Here are a few pix of the black interceptor pro  Sorry for the quality, the lighting isn't that great right now. I will get some better pix up soon along with some thoughts. 



































I also received one the the al2000s


----------



## guitarplayerone (May 19, 2007)

how is the neck on that


----------



## Shawn (May 19, 2007)

Nice score on both guitars. I really like the Interceptor, very nice. Congrats!


----------



## The Dark Wolf (May 19, 2007)

*Drool* Man, is that Interceptor gorgeous!


----------



## Michael (May 19, 2007)

Beautiful guitar. Congrats!


----------



## Variant (May 19, 2007)

Good lord, that Agile is sexy... I know they're of mediocre quality, but 27", ebony fingerboard, trans black over figured maple, archtop body... a Floyd and EMGs... soooooo tempting to buy as a holdover until I get my RG2228. If you decide to sell it anytime soon, PM me.


----------



## D-EJ915 (May 19, 2007)

Well it sure does look nice!

Is yours 81-7/707? It's kind of hard to tell.


----------



## 4nkam (May 19, 2007)

guitarplayerone said:


> how is the neck on that



Good question  As far as I can tell, it's the same as the previous blue/original Interceptor that I recently sold. Kinda feels a bit different, but maybe that's just cuz of the finish...? Anyway, here's how it compares to a 1527 at the first fret:


----------



## olejason (May 19, 2007)

Man that looks awesome, how do you like the trem?


----------



## 4nkam (May 19, 2007)

They're 707s and I haven't used the trem yet. The 7 is actually my brother's, maybe he will post what he thinks of it  But so far, he really likes it a lot better than the original Interceptor 

A few new pix:


----------



## b3n (May 19, 2007)

oooh...that's nice.


----------



## axechain (May 19, 2007)

oh man that thing is screaming to buy it for the money it shure tells me to go from carvin and buy 2 of those just wish that they could do a hardtail version like RG7321


----------



## jacksonplayer (May 19, 2007)

Nice one!
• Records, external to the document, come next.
(* ===== verification/RpcChild.v ===== *)
(** * The RPC child (src/packages/core/src/rpc-child.ts)

    One [omp --mode rpc] process: the start handshake and its registration, the
    line framing of stdout, the reassembly of chunked frames, the correlation of
    responses with commands, the reply to dialog requests, and shutdown.

    Each operation is one event the code reacts to.  [JSON.parse] and the UTF-8
    decoder are parameters; a line written to stdin is the value it encodes.  An
    [error] event nobody listens to is thrown, as [EventEmitter] does. *)

From S2P Require Import Prelude JsMap JsString JsValue Frames Base64.
From Stdlib Require Import QArith Qround.
From stdpp Require Import options pretty.
#[local] Open Scope Z_scope.

Definition DEFAULT_MAX_FRAME_BYTES : Z := 1024 * 1024.
Definition DEFAULT_MAX_REASSEMBLED_BYTES : Z := 64 * 1024 * 1024.
Definition CHUNK_PAYLOAD_BYTES : Z := 256 * 1024.

Record PendingChunks := mkPendingChunks {
  pc_count : Z;
  pc_byteLength : Z;
  nextIndex : Z;
  chunks : list (list Z);
  receivedBytes : Z
}.

(** A command waiting for its response: its promise and its name. *)
Record PendingResponse := mkPendingResponse { pr_promise : nat; pr_command : string }.

(** What the child object emits to its listeners. *)
Inductive Emitted : Type :=
| EmReady (frame : Frame)
| EmEvent (frame : Frame)
| EmOrphan (frame : Frame)
| EmParseError (line : string)
| EmError (message : string)
| EmExit.

Inductive Kill : Type := KillGroup | KillChild.

Inductive StartPhase : Type :=
| NotStarted
| Registering
| Started
| StartFailed (e : string).

Record RpcChild := mkRpcChild {
  child : bool;
  pgid : option Z;
  start_phase : StartPhase;
  (** the ready handshake: its listeners are attached *)
  awaiting_ready : bool;
  ready_promise : option (result string Frame);
  ready : option Frame;
  protocolVersion : Z;
  buffer : string;
  pendingChunks : list (string * PendingChunks);
  pendingResponses : list (string * PendingResponse);
  nextId : Z;
  closed : bool;
  registering : bool;
  exitDuringRegister : bool;
  (** the promises of [send], by number *)
  promises : list (option (result string Frame));
  stdin : list Frame;
  stdin_ended : bool;
  (** [close] waits for the exit with its kill timer armed *)
  closing : bool;
  kills : list Kill;
  (** is the child's entry in the registry of process groups *)
  in_registry : bool;
  emitted : list Emitted
}.

Definition new_RpcChild : RpcChild :=
  mkRpcChild false None NotStarted false None None 1 "" [] [] 1 false false false [] [] false false []
    false [].

Definition M (A : Type) : Type := comp RpcChild string A.
Definition gets {A} (f : RpcChild -> A) : M A := fun s => (Ok (f s), s).
Definition modify (f : RpcChild -> RpcChild) : M unit := fun s => (Ok tt, f s).

(** Field updates. *)
Definition set_buffer (b : string) (s : RpcChild) : RpcChild :=
  mkRpcChild (child s) (pgid s) (start_phase s) (awaiting_ready s) (ready_promise s) (ready s)
    (protocolVersion s) b (pendingChunks s) (pendingResponses s) (nextId s) (closed s)
    (registering s) (exitDuringRegister s) (promises s) (stdin s) (stdin_ended s) (closing s)
    (kills s) (in_registry s) (emitted s).

Definition set_chunks (c : list (string * PendingChunks)) (s : RpcChild) : RpcChild :=
  mkRpcChild (child s) (pgid s) (start_phase s) (awaiting_ready s) (ready_promise s) (ready s)
    (protocolVersion s) (buffer s) c (pendingResponses s) (nextId s) (closed s)
    (registering s) (exitDuringRegister s) (promises s) (stdin s) (stdin_ended s) (closing s)
    (kills s) (in_registry s) (emitted s).

Definition set_responses (p : list (string * PendingResponse))
    (ps : list (option (result string Frame))) (s : RpcChild) : RpcChild :=
  mkRpcChild (child s) (pgid s) (start_phase s) (awaiting_ready s) (ready_promise s) (ready s)
    (protocolVersion s) (buffer s) (pendingChunks s) p (nextId s) (closed s)
    (registering s) (exitDuringRegister s) ps (stdin s) (stdin_ended s) (closing s)
    (kills s) (in_registry s) (emitted s).

Definition set_ready (w : bool) (p : option (result string Frame)) (r : option Frame)
    (s : RpcChild) : RpcChild :=
  mkRpcChild (child s) (pgid s) (start_phase s) w p r
    (protocolVersion s) (buffer s) (pendingChunks s) (pendingResponses s) (nextId s) (closed s)
    (registering s) (exitDuringRegister s) (promises s) (stdin s) (stdin_ended s) (closing s)
    (kills s) (in_registry s) (emitted s).

Definition set_start (ph : StartPhase) (reg ex inreg : bool) (s : RpcChild) : RpcChild :=
  mkRpcChild (child s) (pgid s) ph (awaiting_ready s) (ready_promise s) (ready s)
    (protocolVersion s) (buffer s) (pendingChunks s) (pendingResponses s) (nextId s) (closed s)
    reg ex (promises s) (stdin s) (stdin_ended s) (closing s) (kills s) inreg (emitted s).

Definition set_closed (c cl ended : bool) (s : RpcChild) : RpcChild :=
  mkRpcChild (child s) (pgid s) (start_phase s) (awaiting_ready s) (ready_promise s) (ready s)
    (protocolVersion s) (buffer s) (pendingChunks s) (pendingResponses s) (nextId s) c
    (registering s) (exitDuringRegister s) (promises s) (stdin s) ended cl
    (kills s) (in_registry s) (emitted s).

Definition push (e : Emitted) (s : RpcChild) : RpcChild :=
  mkRpcChild (child s) (pgid s) (start_phase s) (awaiting_ready s) (ready_promise s) (ready s)
    (protocolVersion s) (buffer s) (pendingChunks s) (pendingResponses s) (nextId s) (closed s)
    (registering s) (exitDuringRegister s) (promises s) (stdin s) (stdin_ended s) (closing s)
    (kills s) (in_registry s) (emitted s ++ [e]).

Definition kill (s : RpcChild) : RpcChild :=
  mkRpcChild (child s) (pgid s) (start_phase s) (awaiting_ready s) (ready_promise s) (ready s)
    (protocolVersion s) (buffer s) (pendingChunks s) (pendingResponses s) (nextId s) (closed s)
    (registering s) (exitDuringRegister s) (promises s) (stdin s) (stdin_ended s) (closing s)
    (kills s ++ [match pgid s with Some _ => KillGroup | None => KillChild end])
    (in_registry s) (emitted s).

Definition write (frame : Frame) (s : RpcChild) : RpcChild :=
  mkRpcChild (child s) (pgid s) (start_phase s) (awaiting_ready s) (ready_promise s) (ready s)
    (protocolVersion s) (buffer s) (pendingChunks s) (pendingResponses s) (nextId s) (closed s)
    (registering s) (exitDuringRegister s) (promises s) (stdin s ++ [frame]) (stdin_ended s)
    (closing s) (kills s) (in_registry s) (emitted s).

Definition set_version (v : Z) (s : RpcChild) : RpcChild :=
  mkRpcChild (child s) (pgid s) (start_phase s) (awaiting_ready s) (ready_promise s) (ready s)
    v (buffer s) (pendingChunks s) (pendingResponses s) (nextId s) (closed s)
    (registering s) (exitDuringRegister s) (promises s) (stdin s) (stdin_ended s)
    (closing s) (kills s) (in_registry s) (emitted s).

Definition take_id (s : RpcChild) : RpcChild :=
  mkRpcChild (child s) (pgid s) (start_phase s) (awaiting_ready s) (ready_promise s) (ready s)
    (protocolVersion s) (buffer s) (pendingChunks s) (pendingResponses s) (nextId s + 1) (closed s)
    (registering s) (exitDuringRegister s) (promises s) (stdin s) (stdin_ended s)
    (closing s) (kills s) (in_registry s) (emitted s).

Definition spawn (p : option Z) (s : RpcChild) : RpcChild :=
  mkRpcChild true p (start_phase s) true (ready_promise s) (ready s)
    (protocolVersion s) (buffer s) (pendingChunks s) (pendingResponses s) (nextId s) (closed s)
    (registering s) (exitDuringRegister s) (promises s) (stdin s) (stdin_ended s)
    (closing s) (kills s) (in_registry s) (emitted s).

(** ** Operations *)

Definition DIALOG_METHODS : list string := ["select"; "confirm"; "input"; "editor"].

(** A property every object inherits is truthy under [DIALOG_METHODS[method]]. *)
Definition inherited : list string :=
  ["constructor"; "toString"; "toLocaleString"; "valueOf"; "hasOwnProperty"; "isPrototypeOf";
   "propertyIsEnumerable"; "__proto__"; "__defineGetter__"; "__defineSetter__";
   "__lookupGetter__"; "__lookupSetter__"].

Definition is_dialog (method : value) : bool :=
  match method with
  | VString m => bool_decide (m ∈ DIALOG_METHODS ++ inherited)
  | _ => false
  end.

Definition newline : Ascii.ascii := Ascii.ascii_of_N 10.

(** The line up to the first newline, and what follows it. *)
Fixpoint cut_line (s : string) : option (string * string) :=
  match s with
  | EmptyString => None
  | String c s =>
      if Ascii.eqb c newline then Some (EmptyString, s)
      else match cut_line s with
           | Some (l, rest) => Some (String c l, rest)
           | None => None
           end
  end.

Section rpc.
Context (parse_json : string -> option value) (decode_utf8 : list Z -> option string).
(** [registryPath] and [conversationKey] are set *)
Context (registry_configured : bool).
(** the owner listens to [error] events *)
Context (error_listener : bool).
(** [onExtensionUiRequest]: [None] is no handler, [Some] of it what it returns *)
Context (ui_handler : option (Frame -> option Frame)).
I'm glad I got the blue version, but that trans black looks very cool in the light.


----------



## Cancer (May 19, 2007)

Wow.....just wow. That is really nice. Congrats.



Variant said:


> Good lord, that Agile is sexy... I know they're of mediocre quality, but 27", ebony fingerboard, trans black over figured maple, archtop body... a Floyd and EMGs... soooooo tempting to buy as a holdover until I get my RG2228. If you decide to sell it anytime soon, PM me.
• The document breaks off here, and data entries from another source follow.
(* ===== verification/Promises.v ===== *)
(** * Promises that settle once

    A table of promises is a list of options, [None] until settled.  The suspended
    continuations of a component hold the promises they will settle; [outstanding]
    says that each promise not settled is held once.  The pool and the supervisor
    keep their books this way. *)

From S2P Require Import Prelude.
From stdpp Require Import options.
#[local] Open Scope Z_scope.

(** A promise settles once. *)
Definition settle_first {A} (r : A) (o : option A) : option A :=
  match o with None => Some r | Some _ => o end.

(** ** Counting *)

Fixpoint count {A} (f : A -> bool) (l : list A) : Z :=
  match l with [] => 0 | x :: l => Z.b2z (f x) + count f l end.

Section counting.
Context {A : Type} (f : A -> bool).

Lemma count_app l1 l2 : count f (l1 ++ l2) = count f l1 + count f l2.
Proof. induction l1; simpl; lia. Qed.

#[export] Instance count_perm : Proper (Permutation ==> eq) (count f).
Proof. induction 1; simpl; lia. Qed.

Lemma count_nonneg l : 0 <= count f l.
Proof. induction l as [|x l]; simpl; [done|]. destruct (f x); simpl; lia. Qed.

Lemma count_alter (g : A -> A) l i x :
  l !! i = Some x -> count f (alter g i l) = count f l - Z.b2z (f x) + Z.b2z (f (g x)).
Proof.
  revert i. induction l as [|y l IH]; intros [|i] Hi; simplify_eq/=; [lia|]. rewrite (IH i) by done. lia.
Qed.
End counting.

Lemma count_le {A} (f g : A -> bool) l : (forall x, f x = true -> g x = true) -> count f l <= count g l.
Proof.
  intros Hfg. induction l as [|x l IH]; simpl; [done|]. specialize (Hfg x).
  destruct (f x), (g x); simpl; lia.
Qed.

(** ** Promises that are not settled *)

(** [places] are the promises of [l] not settled, each once. *)
Definition outstanding {A} (places : list nat) (l : list (option A)) : Prop :=
  NoDup places /\ forall p, p ∈ places <-> l !! p = Some None.

#[export] Instance outstanding_perm {A} : Proper (Permutation ==> eq ==> iff) (@outstanding A).
Proof.
  intros L L' HL l _ <-. unfold outstanding. rewrite HL.
  by split; (intros [? Hp]; split; [done|]; intros p; rewrite <- Hp, HL).
Qed.

Lemma outstanding_settle {A} p places (r : A) l :
  outstanding (p :: places) l -> outstanding places (alter (settle_first r) p l).
Proof.
  intros [[Hp Hnd]%NoDup_cons Hin]. split; [done|]. intros q. rewrite list_lookup_alter.
  case_decide as Heq.
  - subst p. rewrite (proj1 (Hin q)) by (by left). by split.
  - rewrite <- Hin, elem_of_cons. naive_solver.
Qed.

Lemma outstanding_new {A} places (l : list (option A)) :
  outstanding places l -> outstanding (length l :: places) (l ++ [None]).
Proof.
  intros [Hnd Hin]. split.
  - apply NoDup_cons. split; [|done]. intros ?%Hin%lookup_lt_Some. lia.
  - intros q. rewrite elem_of_cons, Hin, lookup_snoc_Some. split.
    + intros [->|Hq]; [by right|]. left. split; [by eapply lookup_lt_Some|done].
    + intros [[_ ?]|[-> _]]; [by right|by left].
Qed.

Lemma outstanding_rejected {A} places (r : A) l :
  outstanding places l -> outstanding places (l ++ [Some r]).
Proof.
  intros [Hnd Hin]. split; [done|]. intros q. rewrite Hin, lookup_snoc_Some. split; [|by intros [[_ ?]|[_ ?]]].
  intros Hq. left. split; [by eapply lookup_lt_Some|done].
Qed.

Lemma settle_settled {A} p (r : A) (l : list (option A)) q x :
  l !! q = Some (Some x) -> alter (settle_first r) p l !! q = Some (Some x).
Proof. intros Hq. rewrite list_lookup_alter. case_decide; [subst; by rewrite Hq|done]. Qed.

Lemma settle_inv {A} p (r : A) (l : list (option A)) q x :
  alter (settle_first r) p l !! q = Some (Some x) -> l !! q = Some (Some x) \/ (q = p /\ x = r).
Proof.
  rewrite list_lookup_alter. case_decide; [|by left]. subst.
  destruct (l !! q) as [[y|]|]; simpl; intros; simplify_eq; [by left|by right].
Qed.

(** ** Permutations of what is held *)

Lemma perm_out {A} (a b c d : list A) : (a ++ b) ++ c ++ d ≡ₚ b ++ c ++ d ++ a.
Proof. rewrite <- app_assoc, (Permutation_app_comm a). by rewrite <- !app_assoc. Qed.

Lemma perm_front {A} (w w' h h' t : list A) : w' ++ h' ≡ₚ w ++ h -> h ++ w ++ t ≡ₚ h' ++ w' ++ t.
Proof.
  intros Hp. rewrite !app_assoc, (Permutation_app_comm h), (Permutation_app_comm h'). by rewrite Hp.
Qed.

Lemma filter_perm {A} (f : A -> bool) (l : list A) :
  List.filter (fun x => negb (f x)) l ++ List.filter f l ≡ₚ l.
Proof.
  induction l as [|x l IH]; [done|]. cbn. destruct (f x); cbn; [|by rewrite IH].
  by rewrite <- Permutation_middle, IH.
Qed.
I wouldn't say "mediocre" even for the old Interceptor, it was very decent for its price point, even with the trem issues, which I hear are resolved on the Pro.
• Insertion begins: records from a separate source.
(* ===== verification/PoolManager.v ===== *)
(** * The pool of child processes (src/packages/core/src/pool-manager.ts)

    A pool holds at most [maxChildren] live children, one per conversation, and
    leases them.  Its methods are asynchronous: between two awaits they run
    without interruption, and at an await another method may run.  The model
    follows that shape.  A suspended continuation is a [Task] that holds what
    the code's closure holds; an operation is one reaction of the event loop: a
    call of a public method up to its first await, an external promise that
    settles (a factory, the registry, [child.close()]), a timer, or one task
    going on.  Tasks go on in any order, which allows more interleavings than
    the microtask queue does.

    Entries are shared mutable objects: they live in [heap], and the map, the
    leases and the tasks refer to them by number.  The registry is the state of
    SessionRegistry.v, and its synchronous methods are the definitions there.
    [lastUsedAt] is written and never read, and is left out, as are the texts
    and counts of the log events. *)

From S2P Require Import Prelude RecordUpdate Promises JsMap JsString SqlTable AdapterRegistry SessionRegistry.
From stdpp Require Import options.
#[local] Open Scope Z_scope.

(** ** Data *)

Inductive PoolError : Type :=
| PoolClosedError
| PoolGenericError (message : string)
| RegistryError (e : SessionError)
(** what the factory or [child.close()] threw *)
| ChildError (message : string).

Record PoolEntry := mkPoolEntry {
  child : nat;
  pe_adapterId : string;
  pe_conversationKey : string;
  ownerToken : string;
  inUse : bool;
  retiring : bool;
  idleTimer : option nat
}.

#[export] Instance pool_entry_fields : Fields PoolEntry := fun e =>
  mkPoolEntry (child e) (pe_adapterId e) (pe_conversationKey e) (ownerToken e) (inUse e) (retiring e)
    (idleTimer e).

(** A queued [acquire]; [w_promise] is the promise it returned. *)
Record Waiter := mkWaiter {
  w_adapterId : string;
  w_conversationKey : string;
  w_promise : nat
}.

(** A lease of the entry [lease_id] had when it was made. *)
Record Lease := mkLease { lease_entry : nat; lease_id : string; released : bool }.

(** [TeardownResult], with its error. *)
Inductive TeardownResult : Type :=
| child_closed
| close_failed (error : PoolError)
| release_failed (error : PoolError).

Inductive EvictOutcome : Type :=
| evicted
| evict_unavailable
| evict_close_failed (error : PoolError).

Inductive EvictForCapacityOutcome : Type :=
| capacity_freed
| all_in_use
| capacity_close_failed (error : PoolError).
I'm just glad they lowered the scale length to 25.5", I was really starting to miss that tension.


----------



## playstopause (May 19, 2007)

Variant said:


> I know they're of mediocre quality...



Like psyphre said, i don't think there's many people out there thinking it's mediocre.
Especially regarding its price range.


----------



## ultimeus (May 20, 2007)

I love it, for the price that's an amazing guitar.


----------



## Daggorath (May 20, 2007)

4nkam said:


> They're 707s and I haven't used the trem yet. The 7 is actually my brother's, maybe he will post what he thinks of it  But so far, he really likes it a lot better than the original Interceptor
> 
> A few new pix:



Thanks for teh GAS.


----------



## Battle-axe (May 20, 2007)

That looks far better than how I thought it'd look in black. Congrats!  They really need to some out with a fixed bridge, 27" scale version of the Pro!


----------



## 4nkam (May 20, 2007)

For $600, you're getting a LOT of guitar with this monster. Here are the specs:

Mahogany body/flame maple top
Neckthrough 5 piece maple neck
Licensed Floyd
EMG 707 pickups
1 volume, 1 tone, 3 way toggle
25.5" scale
Ebony fretboard
24 extra jumbo frets
No inlays
flamed headstock
Grover tuners

So how does it play, sound, and feel? It honestly gets two huge thumbs up all around. The cosmetics are great and I can find no flaws or anything that stands out as a potential negative. The ONLY thing would have to be the licensed Floyd instead of a real one...BUT it feels better than the last Interceptor's and it seems pretty stable so far. 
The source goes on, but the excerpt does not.